Segment Start: DATA UNDER STUDY

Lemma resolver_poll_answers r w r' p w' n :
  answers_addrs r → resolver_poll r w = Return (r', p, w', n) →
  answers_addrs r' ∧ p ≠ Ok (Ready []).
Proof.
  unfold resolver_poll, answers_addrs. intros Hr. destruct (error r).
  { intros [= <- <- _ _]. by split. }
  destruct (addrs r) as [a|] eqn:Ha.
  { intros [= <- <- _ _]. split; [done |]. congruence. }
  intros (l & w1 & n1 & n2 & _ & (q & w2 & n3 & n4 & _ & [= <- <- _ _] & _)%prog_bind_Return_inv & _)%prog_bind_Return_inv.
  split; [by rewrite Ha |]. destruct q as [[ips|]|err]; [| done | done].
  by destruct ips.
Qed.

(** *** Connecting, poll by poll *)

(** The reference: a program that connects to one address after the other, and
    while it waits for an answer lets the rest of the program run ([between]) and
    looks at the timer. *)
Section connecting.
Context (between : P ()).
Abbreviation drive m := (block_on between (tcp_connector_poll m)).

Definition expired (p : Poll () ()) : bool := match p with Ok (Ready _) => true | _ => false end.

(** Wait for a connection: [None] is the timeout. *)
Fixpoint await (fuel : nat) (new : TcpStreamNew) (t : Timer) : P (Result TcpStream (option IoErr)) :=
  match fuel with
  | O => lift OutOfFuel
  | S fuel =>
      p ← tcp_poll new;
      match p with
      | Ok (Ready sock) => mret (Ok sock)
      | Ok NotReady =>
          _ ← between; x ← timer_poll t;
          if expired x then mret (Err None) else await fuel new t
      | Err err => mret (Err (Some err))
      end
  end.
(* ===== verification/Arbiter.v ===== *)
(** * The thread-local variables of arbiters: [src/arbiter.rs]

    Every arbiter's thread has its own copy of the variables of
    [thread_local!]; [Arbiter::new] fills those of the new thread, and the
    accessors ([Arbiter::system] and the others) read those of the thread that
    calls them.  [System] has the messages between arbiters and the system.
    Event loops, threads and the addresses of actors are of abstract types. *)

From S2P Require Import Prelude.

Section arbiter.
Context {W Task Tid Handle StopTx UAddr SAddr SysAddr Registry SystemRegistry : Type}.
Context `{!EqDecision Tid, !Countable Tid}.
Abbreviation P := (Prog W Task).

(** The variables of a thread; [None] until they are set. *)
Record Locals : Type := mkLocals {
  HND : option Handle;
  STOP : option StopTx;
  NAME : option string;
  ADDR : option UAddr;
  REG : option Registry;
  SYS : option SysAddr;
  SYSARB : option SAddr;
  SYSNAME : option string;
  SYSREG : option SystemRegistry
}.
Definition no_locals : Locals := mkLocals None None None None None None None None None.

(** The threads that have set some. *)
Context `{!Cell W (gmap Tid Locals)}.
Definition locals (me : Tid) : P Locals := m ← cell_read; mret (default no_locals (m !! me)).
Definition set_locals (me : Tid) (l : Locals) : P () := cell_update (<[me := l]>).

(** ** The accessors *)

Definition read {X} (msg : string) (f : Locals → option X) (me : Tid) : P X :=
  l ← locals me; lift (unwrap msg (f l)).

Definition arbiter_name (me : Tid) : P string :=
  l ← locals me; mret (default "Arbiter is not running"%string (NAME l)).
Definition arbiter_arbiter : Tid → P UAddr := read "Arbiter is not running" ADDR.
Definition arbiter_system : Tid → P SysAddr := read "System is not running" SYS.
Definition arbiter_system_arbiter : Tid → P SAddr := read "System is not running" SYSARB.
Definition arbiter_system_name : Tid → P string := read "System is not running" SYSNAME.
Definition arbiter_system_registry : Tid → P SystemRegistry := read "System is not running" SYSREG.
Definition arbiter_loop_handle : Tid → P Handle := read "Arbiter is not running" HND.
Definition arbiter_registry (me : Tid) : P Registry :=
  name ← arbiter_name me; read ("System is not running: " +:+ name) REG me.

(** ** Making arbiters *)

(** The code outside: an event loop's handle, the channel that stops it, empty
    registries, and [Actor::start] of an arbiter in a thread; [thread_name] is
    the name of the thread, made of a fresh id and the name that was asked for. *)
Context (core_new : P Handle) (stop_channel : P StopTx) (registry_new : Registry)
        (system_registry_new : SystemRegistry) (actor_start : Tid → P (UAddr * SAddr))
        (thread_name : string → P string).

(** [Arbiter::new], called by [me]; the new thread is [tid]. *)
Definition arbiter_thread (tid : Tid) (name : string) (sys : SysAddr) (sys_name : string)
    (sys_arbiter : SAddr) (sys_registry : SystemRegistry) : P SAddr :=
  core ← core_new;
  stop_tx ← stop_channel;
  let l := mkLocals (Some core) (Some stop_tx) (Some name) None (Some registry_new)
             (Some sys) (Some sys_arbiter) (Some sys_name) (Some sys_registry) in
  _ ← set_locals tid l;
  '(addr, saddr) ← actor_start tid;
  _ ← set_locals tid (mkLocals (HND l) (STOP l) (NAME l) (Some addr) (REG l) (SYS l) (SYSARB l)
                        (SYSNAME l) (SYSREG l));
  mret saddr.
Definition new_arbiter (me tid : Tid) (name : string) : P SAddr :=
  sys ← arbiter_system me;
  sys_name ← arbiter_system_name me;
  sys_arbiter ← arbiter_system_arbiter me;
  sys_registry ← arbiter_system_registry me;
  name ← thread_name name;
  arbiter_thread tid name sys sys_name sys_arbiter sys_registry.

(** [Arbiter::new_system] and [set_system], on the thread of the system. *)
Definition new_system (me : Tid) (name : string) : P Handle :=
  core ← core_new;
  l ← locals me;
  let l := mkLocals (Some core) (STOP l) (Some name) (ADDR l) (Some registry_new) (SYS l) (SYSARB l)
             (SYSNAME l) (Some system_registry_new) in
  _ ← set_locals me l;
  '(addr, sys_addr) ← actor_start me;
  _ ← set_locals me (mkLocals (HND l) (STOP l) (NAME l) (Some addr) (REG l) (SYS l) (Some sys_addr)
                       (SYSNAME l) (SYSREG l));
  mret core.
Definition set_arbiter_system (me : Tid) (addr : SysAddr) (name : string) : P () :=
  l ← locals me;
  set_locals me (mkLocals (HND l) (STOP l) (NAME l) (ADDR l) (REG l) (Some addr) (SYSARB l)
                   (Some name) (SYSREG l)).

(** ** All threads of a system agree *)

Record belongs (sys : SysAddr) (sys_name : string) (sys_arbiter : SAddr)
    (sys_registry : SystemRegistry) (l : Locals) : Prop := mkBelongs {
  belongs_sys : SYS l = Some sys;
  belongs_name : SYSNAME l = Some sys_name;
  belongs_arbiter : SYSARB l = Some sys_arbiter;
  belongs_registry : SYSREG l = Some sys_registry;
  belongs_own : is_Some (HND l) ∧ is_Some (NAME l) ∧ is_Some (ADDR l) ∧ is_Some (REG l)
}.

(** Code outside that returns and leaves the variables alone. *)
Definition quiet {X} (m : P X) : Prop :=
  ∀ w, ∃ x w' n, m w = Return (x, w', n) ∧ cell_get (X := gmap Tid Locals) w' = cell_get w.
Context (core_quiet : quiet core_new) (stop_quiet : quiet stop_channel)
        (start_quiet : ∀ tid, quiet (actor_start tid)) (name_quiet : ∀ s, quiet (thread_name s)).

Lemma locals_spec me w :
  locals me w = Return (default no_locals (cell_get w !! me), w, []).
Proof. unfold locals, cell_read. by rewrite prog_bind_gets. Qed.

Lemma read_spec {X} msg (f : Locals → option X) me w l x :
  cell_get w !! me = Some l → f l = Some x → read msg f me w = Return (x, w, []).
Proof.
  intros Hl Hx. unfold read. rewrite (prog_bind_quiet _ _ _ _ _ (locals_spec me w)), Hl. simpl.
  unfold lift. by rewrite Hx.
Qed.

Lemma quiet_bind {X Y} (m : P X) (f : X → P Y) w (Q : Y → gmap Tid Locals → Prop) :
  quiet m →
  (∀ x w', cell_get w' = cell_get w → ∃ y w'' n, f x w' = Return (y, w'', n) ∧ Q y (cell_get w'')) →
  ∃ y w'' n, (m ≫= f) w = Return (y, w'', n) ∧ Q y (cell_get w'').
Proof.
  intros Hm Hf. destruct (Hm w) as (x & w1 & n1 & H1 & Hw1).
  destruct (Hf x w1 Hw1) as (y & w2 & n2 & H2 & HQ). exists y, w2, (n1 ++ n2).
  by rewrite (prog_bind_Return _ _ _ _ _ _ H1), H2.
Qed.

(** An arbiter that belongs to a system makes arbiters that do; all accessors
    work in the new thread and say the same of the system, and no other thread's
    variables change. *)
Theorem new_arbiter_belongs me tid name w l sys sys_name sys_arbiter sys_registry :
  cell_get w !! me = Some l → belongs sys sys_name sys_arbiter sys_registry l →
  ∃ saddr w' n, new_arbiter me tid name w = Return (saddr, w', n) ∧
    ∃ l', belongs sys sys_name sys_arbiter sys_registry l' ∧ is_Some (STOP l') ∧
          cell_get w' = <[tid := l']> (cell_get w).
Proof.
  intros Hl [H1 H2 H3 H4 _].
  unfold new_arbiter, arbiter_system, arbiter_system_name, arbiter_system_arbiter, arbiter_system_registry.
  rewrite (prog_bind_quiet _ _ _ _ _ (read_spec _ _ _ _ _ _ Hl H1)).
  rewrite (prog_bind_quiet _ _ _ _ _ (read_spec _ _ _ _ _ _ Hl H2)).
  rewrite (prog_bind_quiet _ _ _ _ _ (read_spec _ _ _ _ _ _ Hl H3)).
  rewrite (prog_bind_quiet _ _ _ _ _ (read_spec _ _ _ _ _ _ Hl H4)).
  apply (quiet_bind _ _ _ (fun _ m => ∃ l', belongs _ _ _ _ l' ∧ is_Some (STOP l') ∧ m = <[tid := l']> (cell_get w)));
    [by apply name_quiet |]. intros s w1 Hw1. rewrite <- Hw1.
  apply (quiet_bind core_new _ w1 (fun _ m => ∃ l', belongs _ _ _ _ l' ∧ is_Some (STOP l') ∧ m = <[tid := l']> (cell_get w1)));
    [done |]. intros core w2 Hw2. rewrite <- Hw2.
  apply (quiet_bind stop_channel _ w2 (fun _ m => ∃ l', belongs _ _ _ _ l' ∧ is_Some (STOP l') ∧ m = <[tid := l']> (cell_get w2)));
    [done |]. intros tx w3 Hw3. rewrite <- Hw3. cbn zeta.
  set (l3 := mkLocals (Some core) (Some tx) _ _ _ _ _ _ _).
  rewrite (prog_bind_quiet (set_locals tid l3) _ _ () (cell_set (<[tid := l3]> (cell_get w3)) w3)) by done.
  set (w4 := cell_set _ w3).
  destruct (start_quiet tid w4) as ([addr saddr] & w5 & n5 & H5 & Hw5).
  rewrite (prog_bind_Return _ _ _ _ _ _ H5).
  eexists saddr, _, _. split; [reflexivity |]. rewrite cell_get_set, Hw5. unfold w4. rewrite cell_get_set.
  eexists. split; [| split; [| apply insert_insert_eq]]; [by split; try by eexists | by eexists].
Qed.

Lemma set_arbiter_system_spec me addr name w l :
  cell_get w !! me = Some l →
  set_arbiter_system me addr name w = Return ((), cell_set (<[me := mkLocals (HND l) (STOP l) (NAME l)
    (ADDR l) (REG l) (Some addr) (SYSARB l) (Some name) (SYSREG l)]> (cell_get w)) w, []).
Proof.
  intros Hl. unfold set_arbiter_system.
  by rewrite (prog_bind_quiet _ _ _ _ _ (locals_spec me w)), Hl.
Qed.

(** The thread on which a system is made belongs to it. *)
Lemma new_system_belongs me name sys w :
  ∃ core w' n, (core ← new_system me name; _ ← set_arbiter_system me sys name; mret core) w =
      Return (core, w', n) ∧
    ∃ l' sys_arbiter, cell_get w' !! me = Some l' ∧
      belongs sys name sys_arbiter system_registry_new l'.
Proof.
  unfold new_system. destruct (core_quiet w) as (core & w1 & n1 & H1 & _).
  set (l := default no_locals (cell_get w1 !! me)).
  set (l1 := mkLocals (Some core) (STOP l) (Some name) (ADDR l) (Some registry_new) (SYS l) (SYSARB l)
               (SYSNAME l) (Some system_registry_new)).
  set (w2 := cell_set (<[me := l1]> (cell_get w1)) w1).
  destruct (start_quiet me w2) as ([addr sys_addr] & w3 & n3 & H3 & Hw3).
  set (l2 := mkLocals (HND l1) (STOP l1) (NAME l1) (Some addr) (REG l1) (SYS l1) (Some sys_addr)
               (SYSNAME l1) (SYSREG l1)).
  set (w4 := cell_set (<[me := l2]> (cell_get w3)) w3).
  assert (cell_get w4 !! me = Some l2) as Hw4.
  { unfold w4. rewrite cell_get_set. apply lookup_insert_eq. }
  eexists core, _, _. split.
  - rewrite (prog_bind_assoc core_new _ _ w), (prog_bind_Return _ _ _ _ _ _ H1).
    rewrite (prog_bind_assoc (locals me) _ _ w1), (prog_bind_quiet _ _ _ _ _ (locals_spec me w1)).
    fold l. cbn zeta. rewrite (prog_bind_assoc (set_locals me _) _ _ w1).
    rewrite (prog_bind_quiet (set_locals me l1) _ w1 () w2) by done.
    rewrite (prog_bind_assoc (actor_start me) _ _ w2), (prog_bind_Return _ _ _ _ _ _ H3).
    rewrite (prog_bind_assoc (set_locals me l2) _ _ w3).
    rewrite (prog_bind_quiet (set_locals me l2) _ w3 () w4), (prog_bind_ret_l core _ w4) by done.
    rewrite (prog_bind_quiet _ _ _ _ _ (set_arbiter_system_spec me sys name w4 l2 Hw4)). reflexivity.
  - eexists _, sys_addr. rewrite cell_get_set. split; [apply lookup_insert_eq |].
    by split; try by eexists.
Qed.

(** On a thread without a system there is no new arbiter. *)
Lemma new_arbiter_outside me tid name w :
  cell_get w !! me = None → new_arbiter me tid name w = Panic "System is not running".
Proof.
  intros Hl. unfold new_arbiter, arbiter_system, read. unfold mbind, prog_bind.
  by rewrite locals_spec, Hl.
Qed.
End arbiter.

Segment End: DATA UNDER STUDY

Set down each line of the material verbatim, from the first line through the line that contains "Abbreviation drive m".

Lemma resolver_poll_answers r w r' p w' n :
  answers_addrs r → resolver_poll r w = Return (r', p, w', n) →
  answers_addrs r' ∧ p ≠ Ok (Ready []).
Proof.
  unfold resolver_poll, answers_addrs. intros Hr. destruct (error r).
  { intros [= <- <- _ _]. by split. }
  destruct (addrs r) as [a|] eqn:Ha.
  { intros [= <- <- _ _]. split; [done |]. congruence. }
  intros (l & w1 & n1 & n2 & _ & (q & w2 & n3 & n4 & _ & [= <- <- _ _] & _)%prog_bind_Return_inv & _)%prog_bind_Return_inv.
  split; [by rewrite Ha |]. destruct q as [[ips|]|err]; [| done | done].
  by destruct ips.
Qed.

(** *** Connecting, poll by poll *)

(** The reference: a program that connects to one address after the other, and
    while it waits for an answer lets the rest of the program run ([between]) and
    looks at the timer. *)
Section connecting.
Context (between : P ()).
Abbreviation drive m := (block_on between (tcp_connector_poll m)).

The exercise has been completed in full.